CristoReNOSTRO SIGNORE GESU’ CRISTO RE DELL’UNIVERSO

Oggi è la festa di Cristo Re dell’Universo, e con questa domenica si chiude il ciclo dell’Anno Liturgico in cui abbiamo vissuto tutti gli avvenimenti più importanti della vita di Gesù. Il significato di questa Solennità del Signore è quello di farci pensare, che la Signoria di Cristo è su tutto il mondo e la sua missione e il suo sacrificio sono per tutti gli uomini, a qualsiasi razza, popolo o religione appartengono. E’, esattamente, su questo dato, che si fonda la fratellanza universale, e noi che ne siamo consapevoli, dobbiamo darci da fare perché essa diventi realtà.  Gesù viene riconosciuto Re di tutta la Chiesa, anche se noi sappiamo che la vera manifestazione della regalità è il Venerdì Santo, quando Gesù “regna dall’alto della croce”.

Gesù afferma e proclama di essere Re: ma chi è il tuo Re? Lo accettiamo come Re della nostra vita? Regna davvero nella nostra casa? Trova posto nel lavoro, nella scuola, nei diversi ambiti della nostra esistenza? Quali le nostre paure nel lasciarlo regnare nel campo educativo, affettivo, sessuale?

Oppure coi fatti gli diciamo: qui o Gesù è meglio che tu te ne stia lontano, non voglio che tu abbia a regnare!

Siamo chiamati a rivolgere lo sguardo al futuro pieno di speranza: nonostante tutte le difficoltà e il male che sembra regnare ancora nel mondo, noi affermiamo con fierezza che Cristo è già fin d’ora Re e che la sovranità su tutto l’universo apparirà con chiarezza alla fine dei tempi.

Viviamo la gioia di questo giorno con sentimenti di gratitudine per tutti i doni di grazia che abbiamo ricevuto e apprestiamoci a ricominciare, come il Signore ci dona, un nuovo Anno Liturgico che riparte con domenica prossima, prima domenica di Avvento.

Cristo sulla croce dona tutto, una donazione unica, totale e definitiva che rivela l’amore senza limiti e inaugura il nuovo Regno di Dio in mezzo a noi.

I membri del nuovo “Regno” sono i poveri, gli affamati, i perseguitati, chi sa amare i propri nemici; non giudicano, non condannano ma perdonano, producono buoni frutti e mettono in pratica gli insegnamenti di Gesù. Quella di Gesù non è la regalità dei forti e dei potenti, è la regalità del Salvatore ed Egli non avrebbe potuto salvare gli uomini se non avesse condiviso fino in fondo, fino alla morte, la loro condizione. Per gli uomini peccatori Gesù ha donato la sua vita fino all’ultimo istante e ha mostrato come affrontare la morte, con dolore certo, ma anche con smisurata fiducia nel Padre.
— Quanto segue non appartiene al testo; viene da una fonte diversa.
(** The object spread [{...existingOrder, ...updates, updatedAt: now}]. *)
Definition mergeOrder (existingOrder : Order.t) (updates : PartialOrder.t)
    (now : Date) : Order.t :=
  {| Order.id := default (Order.id existingOrder) (PartialOrder.id updates);
     Order.customerName :=
       default (Order.customerName existingOrder) (PartialOrder.customerName updates);
     Order.customerPhone :=
       default (Order.customerPhone existingOrder) (PartialOrder.customerPhone updates);
     Order.deliveryMethod :=
       default (Order.deliveryMethod existingOrder) (PartialOrder.deliveryMethod updates);
     Order.streetAddress :=
       default (Order.streetAddress existingOrder) (PartialOrder.streetAddress updates);
     Order.city := default (Order.city existingOrder) (PartialOrder.city updates);
     Order.state := default (Order.state existingOrder) (PartialOrder.state updates);
     Order.zipCode := default (Order.zipCode existingOrder) (PartialOrder.zipCode updates);
     Order.modelFileName :=
       default (Order.modelFileName existingOrder) (PartialOrder.modelFileName updates);
     Order.modelWeight :=
       default (Order.modelWeight existingOrder) (PartialOrder.modelWeight updates);
     Order.printTime :=
       default (Order.printTime existingOrder) (PartialOrder.printTime updates);
     Order.baseCost := default (Order.baseCost existingOrder) (PartialOrder.baseCost updates);
     Order.supportRemoval :=
       default (Order.supportRemoval existingOrder) (PartialOrder.supportRemoval updates);
     Order.supportCost :=
       default (Order.supportCost existingOrder) (PartialOrder.supportCost updates);
     Order.totalCost :=
       default (Order.totalCost existingOrder) (PartialOrder.totalCost updates);
     Order.status := default (Order.status existingOrder) (PartialOrder.status updates);
     Order.createdAt :=
       default (Order.createdAt existingOrder) (PartialOrder.createdAt updates);
     Order.updatedAt := Some now |}.

Definition updateOrder (this : MemStorage) (now : Date) (id : string)
    (updates : PartialOrder.t) : option Order.t * MemStorage :=
  match orders this !! id with
  | None => (None, this)
  | Some existingOrder =>
      let updatedOrder := mergeOrder existingOrder updates now in
      (Some updatedOrder, {| orders := <[id := updatedOrder]> (orders this) |})
  end.

(** [Array.from(this.orders.values())], up to the order of the entries. *)
Definition getAllOrders (this : MemStorage) : list Order.t :=
  (map_to_list (orders this)).*2.

(** ** Validation schemas *)

(** One entry of a [ZodError]: a missing required property, a string below
    its minimal length (with the schema's message), or a value outside an
    enum. *)
Inductive ZodIssue :=
  | Required (field : string)
  | TooSmall (field message : string)
  | InvalidEnumValue (field received : string).

(** [z.string().min(n, message)] on a required property. *)
Definition zStringMin (field : string) (n : nat) (message : string)
    (v : option string) : list ZodIssue :=
  match v with
  | None => [Required field]
  | Some s => if (String.length s <? n)%nat then [TooSmall field message] else []
  end.

(** [z.enum(["delivery", "meetup"])] *)
Definition zDeliveryMethod (field : string) (v : option string) : list ZodIssue :=
  match v with
  | None => [Required field]
  | Some s => if String.eqb s "delivery" || String.eqb s "meetup" then []
              else [InvalidEnumValue field s]
  end.
(** * Baseline comparison dashboard (lop3.py): merge, filter, aggregate

    A shallow embedding of the Streamlit script [lop3.py] and of the part of
    pandas it calls, followed by the properties of the merge / filter /
    aggregation pipeline.

    Conventions of the model.
    - A Python [str] is a [string] holding its UTF-8 bytes.  Byte order on
      UTF-8 text is code point order, so [String.leb] is Python's [<=].
    - A spreadsheet cell is a [cell]: a blank cell ([NaN] after
      [pd.read_excel]), a text, an integer or a float; dates and booleans
      are left out.  A column has the dtype its cells need, and an integer
      in a float64 column is a float ([to_common_dtype]).
    - float64 values are rationals ([Q]).  The quotient and the product
      behind a percentage are rounded to binary64 ([round64]).  A mean is
      the exact quotient of the exact sum: the order in which pandas adds
      up a column is not fixed by the script.
    - Two things that the script leaves to its environment are parameters
      of the model: [str(x)] of a float ([repr_float]) and what
      [astype(str)] makes of a missing value ([na]).
    - A pandas exception is a value [Raise e] of [result]; the script's
      screen output is the list of the Streamlit elements it emits. *)

From Stdlib Require Import List String Ascii Bool Arith ZArith QArith Lia.
From Stdlib Require Import DecimalString Sorted Permutation Qabs Lqa.
Import ListNotations.

Local Close Scope Q_scope.
Local Open Scope nat_scope.
Local Open Scope string_scope.
Local Open Scope list_scope.

(** ** Exceptions and the error monad *)

Inductive exn : Type :=
| KeyError (labels : list string)      (* label(s) not in the column index *)
| SheetNotFound (sheet : string)       (* ValueError of read_excel *)
| InvalidIndexError                    (* reindexing a frame with duplicate labels *)
| NotOneDimensional (label : string)   (* a duplicated label used as a Series *)
| TypeError.                           (* arithmetic on a text cell *)

Inductive result (A : Type) : Type :=
| Ok (a : A)
| Raise (e : exn).

Arguments Ok {A} a.
Arguments Raise {A} e.

Definition bind {A B : Type} (m : result A) (k : A -> result B) : result B :=
  match m with
  | Ok a => k a
  | Raise e => Raise e
  end.

Notation "x <- m ;; k" := (bind m (fun x => k))
  (at level 61, m at next level, right associativity).

(** ** Python strings *)

Definition nl : ascii := ascii_of_nat 10.

Definition bytes (l : list nat) : string :=
  string_of_list_ascii (map ascii_of_nat l).

(** [re.sub(r'\.0$', '', s)]: without [re.MULTILINE], [$] matches at the end
    of the string and also just before a newline that ends the string. *)
Fixpoint sub_dot_zero (s : string) : string :=
  match s with
  | EmptyString => EmptyString
  | String c s' =>
      if s =? ".0" then EmptyString
      else if s =? String "." (String "0" (String nl EmptyString))
           then String nl EmptyString
           else String c (sub_dot_zero s')
  end.

(** The UTF-8 encodings of the code points for which [str.isspace] holds:
    U+0009..U+000D, U+001C..U+0020, U+0085, U+00A0, U+1680, U+2000..U+200A,
    U+2028, U+2029, U+202F, U+205F, U+3000. *)
Definition whitespace : list (list ascii) :=
  map (map ascii_of_nat)
    [ [9]; [10]; [11]; [12]; [13]; [28]; [29]; [30]; [31]; [32];
      [194; 133]; [194; 160]; [225; 154; 128];
      [226; 128; 128]; [226; 128; 129]; [226; 128; 130]; [226; 128; 131];
      [226; 128; 132]; [226; 128; 133]; [226; 128; 134]; [226; 128; 135];
      [226; 128; 136]; [226; 128; 137]; [226; 128; 138];
      [226; 128; 168]; [226; 128; 169]; [226; 128; 175];
      [226; 129; 159]; [227; 128; 128] ].
(** Lines 126-127: the column labels and the rows of [tabla]. *)
Definition tabla (pcat : list PorCategoria.t) (pc : list PorCanton.t)
  : result (list string * list Tabla.t) :=
  p <- pivot pcat ;;
  ret ((fst p ++ ["densidad"])%list,
       concat_densidad (map (fun f => (fst f, map fillna (snd f))) (snd p)) pc).

(** [sort_values('longitud', ascending=False)]: longest first, rows of
    equal length in row order.  That is the order of [nlargest], which
    keeps the earlier of two equal rows.  The plain [sort_values] of line
    161 uses pandas' default sort, which may leave rows of equal length
    in another order: [renombrar_otros] below is line 162 on any
    descending arrangement of the rows. *)
Definition longer (a b : PorCanton.t) : bool :=
  num_leb (Dissolve.longitud (PorCanton.row b)) (Dissolve.longitud (PorCanton.row a)).

Definition sort_values_desc (rows : list PorCanton.t) : list PorCanton.t :=
  sort longer rows.

(** [nlargest(n, 'longitud')]: the first [n] rows of the descending
    order, the earlier row first among equals ([keep='first']). *)
Definition nlargest (n : nat) (rows : list PorCanton.t) : list PorCanton.t :=
  firstn n (sort_values_desc rows).

(** Line 144: a series of lengths indexed by canton. *)
Definition top_15 (pc : list PorCanton.t) : list (string * num) :=
  map (fun r => (Dissolve.canton (PorCanton.row r), Dissolve.longitud (PorCanton.row r)))
      (nlargest 15 pc).

Definition otros := "Otros cantones".

Definition set_canton (name : string) (r : PorCanton.t) : PorCanton.t :=
  let d := PorCanton.row r in
  PorCanton.mk (Dissolve.mk name (Dissolve.geometry d) (Dissolve.id d)
                            (Dissolve.area d) (Dissolve.longitud d))
               (PorCanton.densidad r).

(** Lines 161-162: rows numbered from 0 in descending order of length;
    the rows numbered 15 and up are renamed.  Rows of equal length are
    taken in row order here, one of the arrangements line 161 may leave. *)
Definition por_canton_pie (pc : list PorCanton.t) : list PorCanton.t :=
  let sorted := sort_values_desc pc in
  map (fun ir => if (15 <=? fst ir)%nat then set_canton otros (snd ir) else snd ir)
      (combine (seq 0 (List.length sorted)) sorted).

(** Line 162 on the rows in the order line 161 left them: rows numbered
    from 0, the rows numbered 15 and up renamed. *)
Definition renombrar_otros (sorted : list PorCanton.t) : list PorCanton.t :=
  map (fun ir => if (15 <=? fst ir)%nat then set_canton otros (snd ir) else snd ir)
      (combine (seq 0 (List.length sorted)) sorted).

(** The size of the pie slice named [name]: [px.pie] adds up the values
    of the rows that carry the name. *)
Definition pie_slice (name : string) (pie : list PorCanton.t) : num :=
  sum (map (fun r => Dissolve.longitud (PorCanton.row r))
           (filter (fun r => (Dissolve.canton (PorCanton.row r) =? name)%string) pie)).

(** *** The script *)

Record salidas : Type := mk_salidas {
  titulo_tabla : string;
  vias_filtradas : list Via.t;
  s_cantones_vias : list CantonVia.t;
  s_por_categoria : list PorCategoria.t;
  s_por_canton : list PorCanton.t;
  s_tabla : list string * list Tabla.t;
  s_top_15 : list (string * num);
  s_por_canton_pie : list PorCanton.t
}.

(** One run of the script on the files of [fs], the user having picked
    the option at position [pick] of the category selector. *)
Definition principal (fs : filesystem) (pick : nat) : result salidas :=
  vias <- read_file fs vias_path ;;
  vias <- loc vias_columns vias ;;
  cantones <- read_file fs cantones_path ;;
  cantones <- loc cantones_columns cantones ;;
  let vias := vias_rows vias in
  let cantones := cantones_rows cantones in
  match selectbox (lista_categorias vias) pick with
  | None => raise AttributeError
  | Some filtro_categoria =>
      let filtro_categoria_str := lower filtro_categoria in
      let vias := filtrar filtro_categoria vias in
      cv <- linea_101 (overlay vias cantones) ;;
      let pcat := por_categoria cv in
      let pc := por_canton cv in
      t <- tabla pcat pc ;;
      ret {| titulo_tabla := "Tabla de vías tipo " ++ filtro_categoria_str;
             vias_filtradas := vias;
             s_cantones_vias := cv;
             s_por_categoria := pcat;
             s_por_canton := pc;
             s_tabla := t;
             s_top_15 := top_15 pc;
             s_por_canton_pie := por_canton_pie pc |}
  end.

(** *** The bar chart and the map (lines 145-148, 175-186) *)

(** [por_categoria.join(top_15, on='canton', how='inner',
    rsuffix='_canton')]: the rows of [por_categoria] whose canton is in
    the index of [top_15], in the order of [por_categoria], each with the
    matching value of [top_15]. *)
Definition top_15_por_categoria (pcat : list PorCategoria.t)
    (top : list (string * num)) : list Barra.t :=
  flat_map
    (fun p => map (fun e => Barra.mk p (snd e))
                  (filter (fun e => (fst e =? PorCategoria.canton p)%string) top))
    pcat.

(** [sort_values('longitud_canton', ascending=False)] *)
Definition taller (a b : Barra.t) : bool :=
  num_leb (Barra.longitud_canton b) (Barra.longitud_canton a).

(** Line 148: the rows handed to [px.bar], [x] the canton and [y] the
    row's own [longitud]. *)
Definition barras (pcat : list PorCategoria.t) (pc : list PorCanton.t)
  : list Barra.t :=
  sort taller (top_15_por_categoria pcat (top_15 pc)).

(** Lines 175, 184: the columns ['id', 'densidad'] of [por_canton_mapa]
    that the choropleth reads. *)
Definition datos_coropletas (pc : list PorCanton.t) : list (string * num) :=
  map (fun r => (Dissolve.id (PorCanton.row r), PorCanton.densidad r)) pc.

End Pipeline.

(** ** Small maps

    Two cantons side by side, A on [0,1] x [0,1] and B on [1,3] x [0,1],
    and four roads: road 1 runs along the bottom of both cantons, road 2
    crosses B, road 27 runs along the top of A and has its category in
    lower case, road 900 lies outside both cantons. *)

Module Ejemplo.
Import Plano.

Definition red_vial : layer :=
  {| crs := "EPSG:4326";
     columns := ["categoria"; "carriles"; "codigo"];
     records :=
       [ (["AUTOPISTA"; "4"; "1"], LineString [pt 0 0; pt 1 0; pt 3 0]);
         (["AUTOPISTA"; "2"; "2"], LineString [pt 2 0; pt 2 1]);
         (["autopista"; "2"; "27"], LineString [pt 0 1; pt 1 1]);
         (["VEREDA"; "1"; "900"], LineString [pt 5 5; pt 6 5]) ] |}.

Definition limite_cantonal : layer :=
  {| crs := "EPSG:4326";
     columns := ["id"; "canton"; "provincia"];
     records :=
       [ (["101"; "A"; "P"], rect 0 0 1 1);
         (["102"; "B"; "P"], rect 1 0 3 1) ] |}.

Definition disco (vias cantones : layer) : filesystem :=
  fun path =>
    if (path =? vias_path)%string then Some (GeoJSON vias)
    else if (path =? cantones_path)%string then Some (GeoJSON cantones)
    else None.

Definition fs : filesystem := disco red_vial limite_cantonal.

(** The same files in the projected CRS of Costa Rica. *)
Definition fs_crtm05 : filesystem := recode "EPSG:5367" fs.

(** A canton layer where two features carry the same canton name. *)
Definition limite_repetido : layer :=
  {| crs := "EPSG:4326";
     columns := ["id"; "canton"; "provincia"];
     records :=
       [ (["101"; "A"; "P"], rect 0 0 1 1);
         (["102"; "A"; "P"], rect 1 0 3 1) ] |}.



Definition vias : list Via.t := vias_rows red_vial.

Definition cantones : list Canton.t :=
  cantones_rows Plano.geometry_area_perimeter limite_cantonal.

Definition cantones_repetidos : list Canton.t :=
  cantones_rows Plano.geometry_area_perimeter limite_repetido.

(** [cantones_vias] for the category AUTOPISTA. *)
Definition cv : list CantonVia.t :=
  cantones_vias Plano.geometry_length Plano.intersection
                (filtrar "AUTOPISTA" vias) cantones.

Definition cv_repetidos : list CantonVia.t :=
  cantones_vias Plano.geometry_length Plano.intersection
                (filtrar "AUTOPISTA" vias) cantones_repetidos.

(** One run on the planar engine. *)
Definition correr (fs : filesystem) (pick : nat) : result salidas :=
  principal Plano.geometry_area_perimeter Plano.geometry_length
            Plano.intersection Plano.unary_union fs pick.

(** Twenty cantons of lengths 1 km to 20 km, for the charts. *)
Definition fila (n : nat) : PorCanton.t :=
  PorCanton.mk
    (Dissolve.mk (String (ascii_of_nat (64 + n)) EmptyString)
                 (LineString []) "0" (of_Z 1) (of_Z (Z.of_nat n)))
    (of_Z (Z.of_nat n)).

Definition veinte : list PorCanton.t := map fila (seq 1 20).

(** Sixteen cantons whose 15th and 16th lengths are equal, in two
    descending arrangements. *)
Definition catorce : list PorCanton.t := rev (map fila (seq 3 14)).

Definition empatados : list PorCanton.t :=
  (catorce ++ [fila 2; set_canton "Z" (fila 2)])%list.

Definition empatados_al_reves : list PorCanton.t :=
  (catorce ++ [set_canton "Z" (fila 2); fila 2])%list.

(** A number as a fraction, to read results. *)
Definition fraccion (x : num) : Q := this x.
End Ejemplo.

(** * Properties *)

(** ** Columns: distinct values and sorting *)

Section UniqueFacts.
Context {A : Type}.
Variable eqb : A -> A -> bool.
Hypothesis eqb_eq : forall x y, eqb x y = true <-> x = y.

Lemma mem_In (x : A) (l : list A) : mem eqb x l = true <-> In x l.
Proof.
  unfold mem. rewrite existsb_exists. split.
  - intros [y [Hy Hxy]]. apply eqb_eq in Hxy. now subst.
  - intros H. exists x. split; [assumption | now apply eqb_eq].
Qed.

Lemma mem_not_In (x : A) (l : list A) : mem eqb x l = false <-> ~ In x l.
Proof.
  rewrite <- mem_In. destruct (mem eqb x l); split; congruence.
Qed.

Lemma unique_from_In (l seen : list A) (x : A) :
  In x (unique_from eqb seen l) <-> In x l /\ ~ In x seen.
Proof.
  revert seen. induction l as [|y l IH]; intros seen; simpl.
  - tauto.
  - destruct (mem eqb y seen) eqn:Hm.
    + apply mem_In in Hm. rewrite IH. split.
      * tauto.
      * intros [[<- | H] Hn]; [contradiction | tauto].
    + apply mem_not_In in Hm. simpl. rewrite IH. simpl. split.
      * intros [<- | [H Hn]]; [tauto | ]. split; [tauto | intuition].
      * intros [[<- | H] Hn]; [tauto | ].
        destruct (eqb y x) eqn:E.
        -- apply eqb_eq in E. now left.
        -- right. split; [assumption | ].
           intros [-> | Hs]; [ | contradiction].
           assert (eqb x x = true) by now apply eqb_eq. congruence.
Qed.

Lemma unique_In (l : list A) (x : A) : In x (unique eqb l) <-> In x l.
Proof.
  unfold unique. rewrite unique_from_In. simpl. tauto.
Qed.

Lemma unique_from_NoDup (l seen : list A) : NoDup (unique_from eqb seen l).
Proof.
  revert seen. induction l as [|y l IH]; intros seen; simpl.
  - constructor.
  - destruct (mem eqb y seen); [apply IH | ].
    constructor; [ | apply IH].
    rewrite unique_from_In. simpl. tauto.
Qed.

Lemma unique_NoDup (l : list A) : NoDup (unique eqb l).
Proof. apply unique_from_NoDup. Qed.

Lemma unique_from_fixed (l seen : list A) :
  NoDup l -> (forall x, In x l -> ~ In x seen) -> unique_from eqb seen l = l.
Proof.
  revert seen. induction l as [|y l IH]; intros seen Hnd Hs; simpl.
  - reflexivity.
  - inversion Hnd as [|? ? Hy Hnd']; subst.
    assert (Hm : mem eqb y seen = false).
    { apply mem_not_In. apply Hs. now left. }
    rewrite Hm. f_equal. apply IH; [assumption | ].
    intros x Hx [-> | Hin]; [contradiction | ].
    apply (Hs x); [now right | assumption].
Qed.

Lemma unique_fixed (l : list A) : NoDup l -> unique eqb l = l.
Proof.
  intros H. apply unique_from_fixed; [assumption | ]. intros x _ [].
Qed.
End UniqueFacts.

Section SortFacts.
Context {A : Type}.
Variable leb : A -> A -> bool.

Lemma insert_perm (x : A) (l : list A) : Permutation (insert leb x l) (x :: l).
Proof.
  induction l as [|y l IH]; simpl.
  - apply Permutation_refl.
  - destruct (leb y x).
    + apply perm_trans with (y :: x :: l).
      * now apply perm_skip.
      * apply perm_swap.
    + apply Permutation_refl.
Qed.

Lemma sort_from_perm (l acc : list A) :
  Permutation (sort_from leb acc l) (acc ++ l).
Proof.
  revert acc. induction l as [|x l IH]; intros acc; simpl.
  - rewrite app_nil_r. apply Permutation_refl.
  - eapply perm_trans; [apply IH | ].
    eapply perm_trans; [apply Permutation_app_tail, insert_perm | ].
    simpl. apply Permutation_middle.
Qed.

Lemma sort_perm (l : list A) : Permutation (sort leb l) l.
Proof. apply (sort_from_perm l []). Qed.

Lemma sort_In (l : list A) (x : A) : In x (sort leb l) <-> In x l.
Proof.
  split; apply Permutation_in; [ | apply Permutation_sym]; apply sort_perm.
Qed.

Lemma sort_NoDup (l : list A) : NoDup l -> NoDup (sort leb l).
Proof.
  intros H. eapply Permutation_NoDup; [ | exact H].
  apply Permutation_sym, sort_perm.
Qed.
La regalità di Cristo si manifesta nella testimonianza di una vita nell’amore, nell’accoglienza degli ultimi, del perdono e della misericordia, un Regno celeste ed eterno, legato alla logica dell’amore di Dio, un Regno di speranza e di salvezza definitiva, un Regno di verità e di giustizia.

La Giornata Diocesana Caritas, che oggi celebriamo, diventa l’occasione per riflettere e confrontarsi sulle motivazioni e sulle azioni che fanno progredire verso uno “stile cristiano” sempre più consapevole ed efficace, nella misura in cui camminiamo verso un’ orizzonte più lontano, più ampio, che è il Regno di Dio, quel Regno che Cristo aprirà a chi lo avrà servito nei più poveri, anzi quel Regno in cui i poveri stessi beneficati ci verranno incontro.

Vogliamo avere per noi stessi e per i nostri figli un occhio attento alla nostra madre terra. Vogliamo far vedere a tutti che siamo uomini e donne del Vangelo, famiglie che hanno rispetto della creazione e della bellezza. Un antico proverbio indiano ci ricorda che “la terra non ci è stata lasciata in eredità dai nostri padri, ma ci è stata  data in prestito dai nostri figli”. Un mondo in prestito, un mondo che non è nostro ma che dobbiamo restituire. Noi adulti siamo certamente colpevoli di non aver dato importanza a questa eredità. Finche ci saranno persone che muoiono di fame, mentre un’altra parte del pianeta spreca il cibo non possiamo definirci un paese civile ed evoluto.

E’ da poco terminato l’evento di Expo. Per continuare a riflettere e acquisire uno stile di vita, proviamo a scegliere un impegno concreto e cerchiamo di essere fedeli.